In Reply to Parent Post by IZAKK
Hi, First off, this is a great forum; I can’t believe all of the information that is available here. Second, this is my first post so please take it easy on me.
I have recently been given the task of reviewing our QMS documents and performing gap analysis to ISO 13485. In the Document Control procedure that I am reviewing there is a section for periodic document review with a requirement to have review performed on controlled documents every two years at a minimum.
My question is where exactly is the requirement / clause for this in the 13485 standard? And since documents of external origins are controlled do they need to have this review as well? Thanks in advance for any help.
Hello IZAKK... Welcome to the COVE.
Reviewing QMS documents is just not for the sake of reviewing after any defined time.

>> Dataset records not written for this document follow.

(** [if !was_asserted && self.master_irq() { sink.request(Dma) }] *)
Definition signal (was_asserted : bool) (d : DmaController) (s : S) : S :=
  if negb was_asserted && master_irq d then request s Dma else s.

Definition write_dicr1 (value write_mask : Z) (d : DmaController) (s : S) : DmaController * S :=
  let was_asserted := master_irq d in
  let control_mask := write_mask .& 0x00ffffff in
  let d := d <| dicr1_control :=
      (dicr1_control d .& bnot 32 control_mask) .| ((value .& control_mask) .& 0x00ffffff) |> in
  let d := d <| dicr1_flags :=
      dicr1_flags d .& bnot 32 ((value .& write_mask) .& 0x7f000000) |> in
  (d, signal was_asserted d s).

Definition write_dicr2 (value write_mask : Z) (d : DmaController) (s : S) : DmaController * S :=
  let was_asserted := master_irq d in
  let control_mask := write_mask .& 0x003fffff in
  let d := d <| dicr2_control :=
      (dicr2_control d .& bnot 32 control_mask) .| ((value .& control_mask) .& 0x003fffff) |> in
  let d := d <| dicr2_flags :=
      dicr2_flags d .& bnot 32 ((value .& write_mask) .& 0x3f000000) |> in
  (d, signal was_asserted d s).

Definition finish_channel (c : SoundDmaChannel) (d : DmaController) (s : S) : DmaController * S :=
  let was_asserted := master_irq d in
  let d := match c with
           | Core0 => d <| dicr1_flags := dicr1_flags d .| shl 32 1 (24 + CHANNEL4) |>
           | Core1 => d <| dicr2_flags := dicr2_flags d .| shl 32 1 24 |>
           end in
  (d, signal was_asserted d s).

(** A write to a channel register: the new registers and what is scheduled. *)
Definition write_channel (channel register value now : Z) (d : DmaController) (q : Q) (o : Obs)
    : outcome DmaError unit * (DmaController * Q * Obs) :=
  match (c ← channels d !! Z.to_nat channel; set_channel_value register value c) with
  | None => (Panic, (d, q, o))
  | Some c =>
      let c := if register =? 0 then c <| madr := madr c .& RAM_ADDRESS_MASK |> else c in
      let put c := d <| channels := <[Z.to_nat channel := c]> (channels d) |> in
      match sound_channel channel with
      | Some sound =>
          let d := put c in
          let '(d, q) :=
            if register =? 2
            then (set_pending sound None d, (eq_cancel q (SoundDmaChannel.event sound)).2)
            else (d, q) in
          schedule_if_ready sound now (d, q, o)
      | None =>
          let c := if register =? 2 then c <| chcr := chcr c .& bnot 32 CHCR_START |> else c in
          (Ok tt, (put c, q, o))
      end
  end.

Definition write_u32 (address value now : Z) (d : DmaController) (q : Q) (s : S) (o : Obs)
    : outcome DmaError unit * (DmaController * Q * S * Obs) :=
  let with_sink '(r, (d, q, o)) := (r, (d, q, s, o)) in
  match decode_channel_register address with
  | Some (channel, register, half) =>
      if negb (half =? 0) then (Err (InvalidRegister address), (d, q, s, o))
      else with_sink (write_channel channel register value now d q o)
  | None =>
      if address =? DPCR1 then
        with_sink (schedule_all now (d <| dpcr1 := value |>, q, o))
      else if address =? DICR1 then
        let (d, s) := write_dicr1 value (2 ^ 32 - 1) d s in (Ok tt, (d, q, s, o))
      else if is_extended address then
        let index := Z.to_nat ((address - 0x1f801560) / 4) in
        match extended d !! index with
        | Some _ => (Ok tt, (d <| extended := <[index := value]> (extended d) |>, q, s, o))
        | None => (Panic, (d, q, s, o))
        end
      else if address =? DPCR2 then
        with_sink (schedule_all now (d <| dpcr2 := value |>, q, o))
      else if address =? DICR2 then
        let (d, s) := write_dicr2 value (2 ^ 32 - 1) d s in (Ok tt, (d, q, s, o))
      else if address =? DMAC_ENABLE then (Ok tt, (d <| dmac_enable := value |>, q, s, o))
      else (Err (InvalidRegister address), (d, q, s, o))
  end.

(** The halfword of an interrupt register: its value in place and its mask. *)
Definition half_write (address value : Z) : Z * Z :=
  if address .& 2 =? 0 then (value, 0x0000ffff) else (Z.shiftl value 16, 0xffff0000).

Definition write_u16 (address value now : Z) (d : DmaController) (q : Q) (s : S) (o : Obs)
    : outcome DmaError unit * (DmaController * Q * S * Obs) :=
  let base := address .& bnot 32 3 in
  if base =? DICR1 then
    let (shifted, mask) := half_write address value in
    let (d, s) := write_dicr1 shifted mask d s in (Ok tt, (d, q, s, o))
  else if base =? DICR2 then
    let (shifted, mask) := half_write address value in
    let (d, s) := write_dicr2 shifted mask d s in (Ok tt, (d, q, s, o))
  else
    match read_u32 base d with
    | Err x => (Err x, (d, q, s, o))
    | Panic => (Panic, (d, q, s, o))
    | Ok old =>
        let merged :=
          if address .& 2 =? 0 then (old .& 0xffff0000) .| value
          else (old .& 0x0000ffff) .| Z.shiftl value 16 in
        write_u32 base merged now d q s o
    end.

(** The channel whose event is delivered. *)
Definition event_channel (event : Z) : option SoundDmaChannel :=
  if event =? CHANNEL4_EVENT then Some Core0
  else if event =? CHANNEL7_EVENT then Some Core1
  else None.

Context {E : Type} `{Spu2DmaEndpoint E}.

(** The registers after a transfer of the pending words. *)
Definition finish_registers (p : PendingTransfer) (c : ChannelRegisters)
    : outcome DmaError ChannelRegisters :=
  let? byte_count := ok_or (try_from_u 32 (pt_words p * 4)) ClockOverflow in
  let address :=
    wrap 32 (if pt_decrement p then madr c - byte_count else madr c + byte_count) in
  Ok (c <| madr := address .& RAM_ADDRESS_MASK |> <| chcr := chcr c .& bnot 32 CHCR_START |>).

Definition complete (event : DueEvent) (memory : IopMemory) (d : DmaController) (e : E) (s : S)
    (o : Obs) : outcome DmaError unit * (DmaController * IopMemory * E * S * Obs) :=
  let stale := (Err (StaleEvent (ev_id event)), (d, memory, e, s, o)) in
  match event_channel (ev_id event) with
  | None => stale
  | Some c =>
      match pending_of c d with
      | None => stale
      | Some p =>
          if negb (pt_deadline p =? ev_deadline event) then stale
          else
            let '(r, (memory, e)) := transfer c p memory e in
            match r with
            | Err x => (Err x, (d, memory, e, s, o))
            | Panic => (Panic, (d, memory, e, s, o))
            | Ok _ =>
                let d := set_pending c None d in
                match finish_registers p (channel c d) with
                | Err x => (Err x, (d, memory, e, s, o))
                | Panic => (Panic, (d, memory, e, s, o))
                | Ok registers =>
                    let index := Z.to_nat (SoundDmaChannel.channel c) in
                    let d := d <| channels := <[index := registers]> (channels d) |> in
                    let o := observe o (Completed c (pt_direction p) (pt_words p)) in
                    let (d, s) := finish_channel c d s in
                    (Ok tt, (d, memory, e, s, o))
                end
            end
      end
  end.

End devices.
End DmaController.

(** ** The standalone endpoint *)

Record MockSpu2Endpoint := mkMock {
  written : list (list Z);
  readable : list (list Z);
  registers : list Z;
}.

#[export] Instance MockSpu2Endpoint_fields : Fields MockSpu2Endpoint := fun m =>
  mkMock (written m) (readable m) (registers m).

Definition sound_register_index (address : Z) : outcome EndpointError Z :=
  let invalid :=
    Err (mkEndpointError (String.append "invalid SPU2 register address " (hex8 address))) in
  if has_bits address 1 || negb (within 0x1f900000 0x1f9007fe address) then invalid
  else
    ok_or (try_from_u 64 ((address - 0x1f900000) / 2))
      (mkEndpointError (String.append "SPU2 register address too wide: " (hex8 address))).

Module MockSpu2Endpoint.

Definition new : MockSpu2Endpoint := mkMock [[]; []] [[]; []] (replicate 0x400 0).

Definition queue_read_words (c : SoundDmaChannel) (words : list Z) (m : MockSpu2Endpoint)
    : MockSpu2Endpoint :=
  m <| readable := alter (fun queue => queue ++ words) (SoundDmaChannel.core c) (readable m) |>.

Definition written_words (c : SoundDmaChannel) (m : MockSpu2Endpoint) : list Z :=
  written m !!! SoundDmaChannel.core c.

Definition write_word (c : SoundDmaChannel) (value : Z) (m : MockSpu2Endpoint)
    : outcome EndpointError unit * MockSpu2Endpoint :=
  (Ok tt, m <| written := alter (fun words => words ++ [value]) (SoundDmaChannel.core c) (written m) |>).

Definition read_word (c : SoundDmaChannel) (m : MockSpu2Endpoint)
    : outcome EndpointError Z * MockSpu2Endpoint :=
  match readable m !!! SoundDmaChannel.core c with
  | value :: queue =>
      (Ok value, m <| readable := <[SoundDmaChannel.core c := queue]> (readable m) |>)
  | [] =>
      (Err (mkEndpointError
              (String.append "SPU2 core "
                 (String.append (decimal (Z.of_nat (SoundDmaChannel.core c)))
                    " DMA read underflow"))), m)
  end.
(** What every register write promises. *)
Record write_ok (now : Z) (d : DmaController) (q : Q) (s : S) (r : outcome DmaError unit)
    (d' : DmaController) (q' : Q) (s' : S) : Prop := {
  w_no_panic : no_panic r;
  w_wf : wf d';
  w_synced : synced d' q';
  w_others : forall id, other_event id -> eq_deadline q' id = eq_deadline q id;
  w_signal : s' = signal (master_irq d) d' s;
  w_starts : forall c p, pending_of c d' = Some p -> pending_of c d <> Some p ->
    ready c d' = true /\ pt_deadline p = now /\ pt_address p = madr (channel c d') /\
    transfer_words (bcr (channel c d')) (Z.shiftr (chcr (channel c d') .& CHCR_SYNC_MASK) 9) =
      Some (pt_words p);
  w_settled : r = Ok tt -> settled d -> settled d';
}.

Lemma write_ok_scheduled cs now d (q : Q) (s : S) d1 q1 r d' q' :
  scheduled cs now d1 q1 r d' q' -> master_irq d1 = master_irq d ->
  (forall id, other_event id -> eq_deadline q1 id = eq_deadline q id) ->
  (forall c p, pending_of c d1 = Some p -> pending_of c d = Some p) ->
  (settled d -> forall c, c ∉ cs -> pending_of c d1 = None -> ready c d1 = false) ->
  write_ok now d q s r d' q' s.
Proof.
  intros [Hn Hw Hs Hr Ho Hk Hst Hse] Em Hoth Hp Hset. constructor; try done.
  - intros id Hid. rewrite Ho by done. by apply Hoth.
  - rewrite iop_signal_same; [done|]. rewrite (same_master_irq d1 d') by done. done.
  - intros c p E Hne. destruct (same_ready c d1 d' Hr) as [-> ->].
    destruct (pending_of c d1) as [p1|] eqn:E1.
    + rewrite (Hk c p1 E1) in E. injection E as ->. by destruct Hne; apply Hp.
    + by destruct (Hst c p E1 E) as (_ & ? & ? & ? & ? & _).
  - intros Er Hsd c Hnone. destruct (same_ready c d1 d' Hr) as [-> _].
    assert (pending_of c d1 = None) as E1.
    { destruct (pending_of c d1) eqn:E; [|done]. by rewrite (Hk _ _ E) in Hnone. }
    destruct (decide (c ∈ cs)); [by apply Hse|by apply Hset].
Qed.

(** Registers other than those of a transfer. *)
Lemma write_ok_plain now d (q : Q) (s : S) d' :
  wf d' -> synced d q -> pending d' = pending d ->
  (forall c, ready c d' = ready c d) ->
  write_ok now d q s (Ok tt) d' q (signal (master_irq d) d' s).
Proof.
  intros Hd' Hs Ep Er. assert (forall c, pending_of c d' = pending_of c d) as E
    by (intros c; unfold pending_of; by rewrite Ep).
  constructor; try done.
  - intros c. unfold completion_deadline. rewrite E. apply Hs.
  - intros c p E1 E2. by rewrite E in E1.
  - intros _ Hset c. rewrite E, Er. apply Hset.
Qed.

Lemma write_ok_error now d (q : Q) (s : S) e : wf d -> synced d q ->
  write_ok now d q s (Err e) d q s.
Proof. intros Hd Hs. constructor; try done. by rewrite iop_signal_same. Qed.

Lemma write_dicr1_wf v m d (s : S) : in_u 32 v -> in_u 32 m -> wf d ->
  wf (write_dicr1 v m d s).1.
Proof.
  intros Hv Hm Hd. pose proof (in_u_nonneg _ _ Hv). pose proof (in_u_nonneg _ _ Hm).
  assert (0 <= m .& 0x00ffffff) by (apply Z.land_nonneg; lia).
  destruct Hd. constructor; try done; cbn.
  - apply in_u_lor; [lia| |].
    + apply in_u_land_bnot; [lia|done|]. by apply in_u_land_l.
    + apply in_u_land_l; [done|]. by apply in_u_land_l.
  - apply in_u_land_bnot; [lia|done|]. apply in_u_land_l; [done|]. by apply in_u_land_l.
Qed.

This is rather an undesireable method which seems to have got into your doc procedure, and is nowhere asked for.
The "as necessary" part in the 4.2.3 b) are the various necessary situations that you will come upon during your business journey.
1. Medical device engineering change
2. Audit finding
3. Internal non-conformance
4. Customer complaint
5. New or revised regulation
6. Other external changes and information
... and some more
Any of these can trigger a revisit and review of effected documented procedures.
Do not just put into your document control procedure a time based necessity for document review. Some of the necessary points for review are as I have listed up. When you agree, use these as the basis for deciding when document will be reviewed and approved, and be aware and sensitive to these necessities.